• **Your objective**: Entries follow. Return each line that contains the word "eapply".

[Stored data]
####################
(* ===== verification/Start.v ===== *)
(** * The first instruction of the primary VM

    [one_time_init] leaves the first vCPU of the primary VM ready at the entry point
    of the kernel; [cpu_main] gives it to the boot CPU.  Nothing in between, loading
    the secondaries included, touches the vCPUs of the primary. *)
From S2P Require Import Prelude Addr Mode Arch Mpool Mm MemoryManager Abi ArchCpu Interrupts Cpu Vm Memory Memiter Cpio Fdt Manifest FdtHandler.
From S2P Require Import BootFlow Hypervisor Load Init.

Section start.
Context {A : ArchMM} {RD : ReduceCrate} {LG : StaleLogs}.

(** What the boot CPU starts from: the CPUs, and the id and the vCPUs of the primary. *)
Definition first_vm (hv : Hypervisor) : option (Z * list VCpu) := (λ vm, (vm_id vm, vcpus vm)) <$> hv_vms hv !! 0%nat.
Definition same_start (hv hv' : Hypervisor) : Prop := hv_cpus hv' = hv_cpus hv ∧ first_vm hv' = first_vm hv.

Lemma same_start_trans hv1 hv2 hv3 : same_start hv1 hv2 → same_start hv2 hv3 → same_start hv1 hv3.
Proof. intros [] []. split; congruence. Qed.
Lemma same_start_vms hv hv' : hv_cpus hv' = hv_cpus hv → hv_vms hv' = hv_vms hv → same_start hv hv'.
Proof. intros Hc Hv. split; [done|]. unfold first_vm. by rewrite Hv. Qed.
Lemma same_start_inner v f st hv : same_start hv (upd_vm v (upd_vm_inner f) (set_mm st hv)).
Proof.
  split; [done|]. unfold first_vm, upd_vm. cbn [hv_vms set_vms set_mm]. destruct v as [|v].
  - rewrite list_lookup_alter_eq. by destruct (hv_vms hv !! 0%nat).
  - by rewrite list_lookup_alter_ne.
Qed.
Lemma same_start_other v k f hv : v ≠ 0%nat → same_start hv (upd_vc (v, k) f hv).
Proof. intros Hv. split; [done|]. unfold first_vm, upd_vc, upd_vm. cbn [hv_vms set_vms fst snd]. by rewrite list_lookup_alter_ne. Qed.

Lemma copy_start hv to it ok hv' : copy_to_unmapped hv to it = Done (ok, hv') →
  same_start hv hv' ∧ hv_vms hv' = hv_vms hv ∧ hv_links hv' = hv_links hv.
Proof.
  unfold copy_to_unmapped. cbv zeta. intros ([[ok1 hp] st] & _ & H)%bind_Done_inv. destruct ok1; cbn [negb] in H.
  - unfold assert_then in H. destruct (_ <=? _); [|done]. apply bind_Done_inv in H as ([[ok2 hp2] st2] & _ & H).
    destruct ok2; [|done]. injection H as <- <-. by split_and!; [apply same_start_vms|..].
  - injection H as <- <-. by split_and!; [apply same_start_vms|..].
Qed.
Lemma new_vm_start vms count st v vms' st' :
  new_vm vms count st = Done (v, vms', st') →
  match v with
  | Some v => v = length vms ∧ ∃ t, vms' = vms ++ [mkVm (wrap 16 (Z.of_nat (length vms) + HF_VM_ID_OFFSET))
      (replicate (Z.to_nat count) (VCpu_new (length vms)))
      (mkVmInner (stale_log (length vms)) t Mailbox_init (replicate (Z.to_nat MAX_VMS) (length vms))) false]
  | None => vms' = vms
  end.
Proof.
  unfold new_vm. destruct (_ <=? _); [by intros [= <- <- <-]|]. cbv zeta. intros ([r st1] & Hi & H)%bind_Done_inv.
  unfold Vm_init in Hi. apply bind_Done_inv in Hi as ([ri st2] & Hin & Hi). destruct ri as [inner|].
  - unfold VmInner_init in Hin. apply bind_Done_inv in Hin as ([[ok [t|]] st3] & _ & [= <- <-]). destruct (_ <? _); [done|]. injection Hi as <- <-. injection H as <- <- <-. eauto.
  - injection Hi as <- <-. by injection H as <- <- <-.
Qed.

(** Loading a secondary leaves the first VM alone. *)
Lemma start_secondary_start hw hv count b e hv' :
  hv_vms hv ≠ [] → start_secondary hw hv count b e = Done hv' → same_start hv hv' ∧ hv_vms hv' ≠ [].
Proof.
  intros Hne. unfold start_secondary. intros ([[v vms] st] & Hn & H)%bind_Done_inv. apply new_vm_start in Hn. cbv zeta in H.
  set (hv1 := set_vms vms (set_mm st hv)) in *.
  assert (H1 : same_start hv hv1 ∧ hv_vms hv1 ≠ []).
  { destruct v as [v|]; [|subst vms; by split; [apply same_start_vms|]]. destruct Hn as (_ & inner & ->).
    split; [split; [done|]|by destruct (hv_vms hv)]. unfold first_vm, hv1. cbn [hv_vms set_vms]. by destruct (hv_vms hv). }
  destruct v as [v|]; [|by injection H as <-]. destruct Hn as [-> _], H1 as [H1 Hne1].
  apply bind_Done_inv in H as (vm & _ & H). apply bind_Done_inv in H as ([[ok t] st2] & _ & H). cbv zeta in H.
  set (hv2 := upd_vm (length (hv_vms hv)) (upd_vm_inner (with_ptable t)) (set_mm st2 hv1)) in *.
  assert (H2 : same_start hv hv2) by (eapply same_start_trans; [exact H1|apply same_start_inner]).
  assert (Hne2 : hv_vms hv2 ≠ []).
  { intros E%(f_equal length). unfold hv2, upd_vm in E. cbn [hv_vms set_vms set_mm] in E. rewrite length_alter in E. by destruct (hv_vms hv1). }
  destruct ok; cbn [negb] in H; [|by injection H as <-]. apply bind_Done_inv in H as (c & _ & H). apply bind_Done_inv in H as (r & _ & H).
  apply bind_Done_inv in H as ([b' c'] & _ & [= <-]). split.
  - eapply same_start_trans; [exact H2|]. apply same_start_other. by destruct (hv_vms hv).
  - intros E%(f_equal length). unfold upd_vc, upd_vm in E. cbn [hv_vms set_vms] in E. rewrite length_alter in E. by destruct (hv_vms hv2).
Qed.

Context (tr : list Z) (lay : Layout).
Lemma load_vm_start hw hv cpio ranges mvm r hv' :
  hv_vms hv ≠ [] → load_vm tr hw hv cpio ranges mvm = Done (r, hv') → same_start hv hv' ∧ hv_vms hv' ≠ [].
Proof.
  intros Hne H. unfold load_vm, assert_then in H. destruct (utf8_ok _); [|done]. cbv zeta in H.
  apply bind_Done_inv in H as ([k|] & _ & H). 2:{ destruct (utf8_ok _); [|done]. injection H as <- <-. by split. }
  apply bind_Done_inv in H as (sz & _ & H). destruct (_ <? _); [injection H as <- <-; by split|].
  destruct (carve_out_mem_range ranges sz) as [[[b e]|] ranges']; [|injection H as <- <-; by split].
  apply bind_Done_inv in H as ([ok hv1] & Hc & H). apply copy_start in Hc as (Hs1 & Hv1 & _).
  destruct ok; cbn [negb] in H; [|injection H as <- <-; split; [done|by rewrite Hv1]].
  apply bind_Done_inv in H as (pi & _ & H). apply bind_Done_inv in H as (pv & _ & H). apply bind_Done_inv in H as (vm & _ & H).
  apply bind_Done_inv in H as ([[ok t] st] & _ & H). cbv zeta in H. set (hv2 := upd_vm pv _ _) in H.
  assert (Hs2 : same_start hv hv2) by (eapply same_start_trans; [exact Hs1|apply same_start_inner]).
  assert (Hne2 : hv_vms hv2 ≠ []).
  { intros E%(f_equal length). unfold hv2, upd_vm in E. cbn [hv_vms set_vms set_mm] in E. rewrite length_alter, Hv1 in E. by destruct (hv_vms hv). }
  destruct ok; cbn [negb] in H; [|by injection H as <- <-]. apply bind_Done_inv in H as (hv3 & H3 & [= <- <-]).
  apply start_secondary_start in H3 as [Hs3 ?]; [|done]. split; [|done]. by eapply same_start_trans.
Qed.
Lemma load_vms_start hw hv cpio ranges i vms r hv' :
  hv_vms hv ≠ [] → load_vms tr hw hv cpio ranges i vms = Done (r, hv') → same_start hv hv'.
Proof.
  revert hv ranges i. induction vms as [|mvm vms IH]; intros hv ranges i Hne H; cbn [load_vms] in H; [by injection H as <- <-|].
  cbv zeta in H. destruct (_ =? _); [by eapply IH|]. apply bind_Done_inv in H as ([r1 hv1] & H1 & H). apply load_vm_start in H1 as [Hs1 Hne1]; [|done].
  destruct r1 as [rs|]; [|by injection H as <- <-]. eapply same_start_trans; [exact Hs1|]. by eapply IH.
Qed.
Lemma load_secondary_start hw hv m cpio bp u r u' hv' :
  hv_vms hv ≠ [] → load_secondary tr hw hv m cpio bp u = Done (r, u', hv') → same_start hv hv'.
Proof.
  intros Hne H. unfold load_secondary, assert_then in H. destruct (_ =? _)%nat; [|done]. apply bind_Done_inv in H as (rs & _ & H).
  apply bind_Done_inv in H as ([r1 hv1] & H1 & H). apply load_vms_start in H1; [|done]. destruct r1; [|by injection H as <- <- <-].
  destruct (_ <=? _); [|done]. by apply bind_Done_inv in H as ([r2 u2] & _ & [= <- <- <-]).
Qed.

(** The vCPUs of the primary VM: the first is ready at the entry point. *)
Definition started (arg : Z) : list VCpu :=
  upd_inner (λ i, vcpu_on i (ipa_from_pa (layout_primary_begin lay)) arg) (VCpu_new 0) :: replicate (Z.to_nat MAX_CPUS - 1) (VCpu_new 0).
Lemma load_primary_start hv cpio arg r hv' :
  hv_vms hv = [] → load_primary tr lay hv cpio arg = Done (Ok r, hv') →
  hv_cpus hv' = hv_cpus hv ∧ hv_vms hv' ≠ [] ∧ first_vm hv' = Some (HF_PRIMARY_VM_ID, started arg).
Proof.
  intros Hnil H. unfold load_primary in H. cbv zeta in H. apply bind_Done_inv in H as ([it|] & _ & H); [|done].
  apply bind_Done_inv in H as ([ok hv1] & Hc & H). apply copy_start in Hc as ([Hc1 _] & Hv1 & _). destruct ok; cbn [negb] in H; [|done].
  apply bind_Done_inv in H as ([ird|] & _ & H); [|done]. apply bind_Done_inv in H as ([[v vms] st] & Hn & H). apply new_vm_start in Hn.
  destruct v as [v|]; [|done]. rewrite Hv1, Hnil in Hn. destruct Hn as (-> & inner & ->). cbn [length app] in *.
  apply bind_Done_inv in H as (vm & [= <-] & H). destruct (negb _); [done|]. apply bind_Done_inv in H as ([ok hv2] & Hst & H).
  destruct ok; [|done]. injection H as _ <-. unfold start_primary in Hst. apply bind_Done_inv in Hst as (vm & _ & Hst).
  apply bind_Done_inv in Hst as ([[ok t] st1] & _ & Hst). cbv zeta in Hst. destruct ok; cbn [negb] in Hst; [|done].
  apply bind_Done_inv in Hst as ([[ok t2] st2] & _ & Hst). cbv zeta in Hst. destruct ok; cbn [negb] in Hst; [|done].
  apply bind_Done_inv in Hst as (c & _ & [= <-]). split_and!; [exact Hc1|done|]. reflexivity.
Qed.

(** The argument of the kernel is the platform's. *)
Lemma find_memory_ranges_arg mem n bp ok bp' : find_memory_ranges mem n bp = Done (ok, bp') → kernel_arg bp' = kernel_arg bp.
Proof.
  unfold find_memory_ranges. intros (a & _ & (s & _ & H)%bind_Done_inv)%bind_Done_inv. apply bind_Done_inv in H as ([nm nd] & _ & H).
  destruct nm; [|by injection H as <- <-]. by apply bind_Done_inv in H as ([i rs] & _ & [= <- <-]).
Qed.
Lemma read_boot_arg plat mem n mf bp mf' bp' :
  read_boot plat mem n mf bp = Done (Ok tt, mf', bp') → kernel_arg bp' = plat_get_kernel_arg plat.
Proof.
  unfold read_boot. intros ([f n1] & _ & H)%bind_Done_inv. destruct f; cbn [negb] in H; [|done].
  apply bind_Done_inv in H as ([r mf1] & _ & H). destruct r; [|done]. apply bind_Done_inv in H as ([r1 bp1] & Hi & [= -> <- <-]).
  unfold BootParams_init in Hi. cbv zeta in Hi. apply bind_Done_inv in Hi as ([[b e]|] & Hr & Hi); [|done].
  apply bind_Done_inv in Hi as ([[k|] ids] & _ & Hi); [|done]. apply bind_Done_inv in Hi as ([ok bp2] & Hf & [= Hok <-]).
  by apply find_memory_ranges_arg in Hf.
Qed.
Lemma init_hypervisor_start m mem mf bp hv mf' bp' :
  init_hypervisor m mem mf bp = Done (hv, mf', bp') →
  hv_vms hv = [] ∧ kernel_arg bp' = plat_get_kernel_arg (m_plat m) ∧ cpu_id <$> hv_cpus hv !! 0%nat = Some (m_boot_cpu_id m).
Proof.
  unfold init_hypervisor. intros ([hp st] & _ & H)%bind_Done_inv. apply bind_Done_inv in H as ([[[[r mf1] bp1] hp1] st1] & Hb & H).
  apply bind_Done_inv in H as (u & Hr & H). destruct r as [[]|]; [|done]. unfold assert_then in H. destruct (_ <=? _); [|done].
  apply bind_Done_inv in H as (cpus & Hc & [= <- <- <-]). split_and!; [done| |].
  - unfold boot_flow_init in Hb. apply bind_Done_inv in Hb as ([[n t1] st0] & _ & Hb). destruct n as [n|]; [|done].
    apply bind_Done_inv in Hb as ([[ret mf2] bp2] & Hrb & Hb). apply bind_Done_inv in Hb as ([[ok t2] st2] & _ & [= Hok <- <- <- <-]).
    destruct ok; [|done]. subst ret. by eapply read_boot_arg.
  - unfold CpuManager_new in Hc. destruct (m_callstacks m); [done|]. destruct (negb _); [done|]. by injection Hc as <-.
Qed.
End start.

Section boot.
Context {A : ArchMM} {RD : ReduceCrate} {LG : StaleLogs}.

Lemma init_vms_start m hv mf bp u hv' :
  hv_vms hv = [] → init_vms m hv mf bp = Done (u, hv') →
  hv_cpus hv' = hv_cpus hv ∧ first_vm hv' = Some (HF_PRIMARY_VM_ID, started (m_layout m) (kernel_arg bp)).
Proof.
  intros Hnil H. unfold init_vms in H. apply bind_Done_inv in H as ([[ok hp] st] & _ & H). unfold assert_then in H. destruct ok; [|done]. cbv zeta in H.
  apply bind_Done_inv in H as ([r hv2] & Hpr & H). apply bind_Done_inv in H as (ird & Hird & H). destruct r as [ird'|]; [|done].
  apply load_primary_start in Hpr as (Hc & Hne & Hf); [|exact Hnil]. apply bind_Done_inv in H as ([[r u1] hv3] & Hsec & H).
  apply bind_Done_inv in H as (u2 & _ & [= <- <-]). apply load_secondary_start in Hsec as [Hc3 Hf3]; [|done].
  split; [by rewrite Hc3, Hc|by rewrite Hf3].
Qed.
Lemma one_time_init_start m g mf bp c' g' :
  g_inited g = false → one_time_init m BootCpu g mf bp = Done (c', g') →
  c' = Managed 0 ∧ g_inited g' = true ∧ ∃ hv, g_hypervisor g' = Some hv ∧ g_mem g' = hv_mem hv ∧
    cpu_id <$> hv_cpus hv !! 0%nat = Some (m_boot_cpu_id m) ∧
    first_vm hv = Some (HF_PRIMARY_VM_ID, started (m_layout m) (plat_get_kernel_arg (m_plat m))).
Proof.
  intros Hg H. unfold one_time_init in H. rewrite Hg, bool_decide_false in H by tauto. cbn [orb] in H.
  apply bind_Done_inv in H as ([[hv mf1] bp1] & Hi & H). apply init_hypervisor_start in Hi as (Hnil & Harg & Hcpu).
  apply bind_Done_inv in H as ([u hv1] & Hv & H). apply init_vms_start in Hv as [Hc1 Hf1]; [|done].
  apply bind_Done_inv in H as ([[[r mem] hp] st] & _ & H). apply bind_Done_inv in H as (u2 & _ & H). apply bind_Done_inv in H as ([hp' st'] & _ & [= <- <-]).
  split_and!; [done..|]. eexists. split_and!; [done..| |].
  - cbn. by rewrite Hc1.
  - rewrite Harg in Hf1. exact Hf1.
Qed.

(** C17: when [one_time_init] returns on the boot CPU, with any device tree, ramdisk
    and manifest, a second call does nothing, and [cpu_main] returns the first vCPU of
    the primary VM: ready, bound to this CPU and unlocked, with the program counter at
    the entry point of the kernel, the platform's argument in the first register and
    zero in the others, on the page table of the primary VM; the other vCPUs of the
    primary stay off. *)
Theorem boot_starts_primary (m : Machine) (g : Global) (mf : Manifest) (bp : BootParams) (hw : Hw) (c' : cpu_ptr) (g' : Global) :
  g_inited g = false → one_time_init m BootCpu g mf bp = Done (c', g') →
  one_time_init m BootCpu g' mf bp = Done (BootCpu, g') ∧
  ∃ hv hv' vm vc, g_hypervisor g' = Some hv ∧ cpu_main hw c' hv = Done ((primary_index, 0%nat), hv') ∧
    vm_of hv' primary_index = Done vm ∧ vm_id vm = HF_PRIMARY_VM_ID ∧ vcpus vm !! 0%nat = Some vc ∧
    vi_state (vc_inner vc) = VCpuStatus.Ready ∧ vi_cpu (vc_inner vc) = Some 0%nat ∧ vc_locked vc = false ∧
    pc (vi_regs (vc_inner vc)) = pa (layout_primary_begin (m_layout m)) ∧
    r (vi_regs (vc_inner vc)) = plat_get_kernel_arg (m_plat m) :: replicate 30 0 ∧
    vttbr_el2 (lazy (vi_regs (vc_inner vc))) = Z.lor (root (ptable (vm_inner vm))) (2 ^ 48) ∧
    (∀ k vc', vcpus vm !! S k = Some vc' → is_off (vc_inner vc') = true).
Proof.
  intros Hg H. destruct (one_time_init_start m g mf bp c' g' Hg H) as (-> & Hg' & hv & Hhv & _ & Hcpu & Hf). split.
  { unfold one_time_init. rewrite Hg'. by rewrite orb_true_r. }
  unfold first_vm in Hf. destruct (hv_vms hv !! 0%nat) as [vm|] eqn:Hvm; [|done]. injection Hf as Hid Hvc.
  destruct (hv_cpus hv !! 0%nat) as [cpu|] eqn:Hc; [|done]. change (Z.to_nat (HF_PRIMARY_VM_ID - HF_VM_ID_OFFSET)) with primary_index in *.
  change 0%nat with primary_index in Hvm. exists hv. unfold cpu_main, vcpu_of, vm_of. cbn [fst snd]. rewrite Hvm. cbn [unwrap_opt mbind exec_bind].
  rewrite Hvc. unfold started at 1. cbn [lookup list_lookup unwrap_opt mbind exec_bind]. rewrite Hc. cbn [unwrap_opt mbind exec_bind].
  do 3 eexists. split; [done|]. split; [done|]. unfold upd_vc, upd_vm. cbn [hv_vms set_vms fst snd]. rewrite list_lookup_alter_eq, Hvm. cbn [fmap option_fmap option_map unwrap_opt].
  split; [done|]. split; [done|]. cbn [upd_vcpu vcpus]. rewrite Hvc. split; [reflexivity|]. split_and!; try done.
  - cbn. by rewrite Hid.
  - intros k vc' Hk. unfold started in Hk. rewrite list_lookup_alter_ne in Hk by done. cbn [lookup list_lookup] in Hk.
    apply lookup_replicate in Hk as [-> _]. done.
Qed.
End boot.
####################
• **Reply**:
  assert (H2 : same_start hv hv2) by (eapply same_start_trans; [exact H1|apply same_start_inner]).
  - eapply same_start_trans; [exact H2|]. apply same_start_other. by destruct (hv_vms hv).
  assert (Hs2 : same_start hv hv2) by (eapply same_start_trans; [exact Hs1|apply same_start_inner]).
  apply start_secondary_start in H3 as [Hs3 ?]; [|done]. split; [|done]. by eapply same_start_trans.
  cbv zeta in H. destruct (_ =? _); [by eapply IH|]. apply bind_Done_inv in H as ([r1 hv1] & H1 & H). apply load_vm_start in H1 as [Hs1 Hne1]; [|done].
  destruct r1 as [rs|]; [|by injection H as <- <-]. eapply same_start_trans; [exact Hs1|]. by eapply IH.
    destruct ok; [|done]. subst ret. by eapply read_boot_arg.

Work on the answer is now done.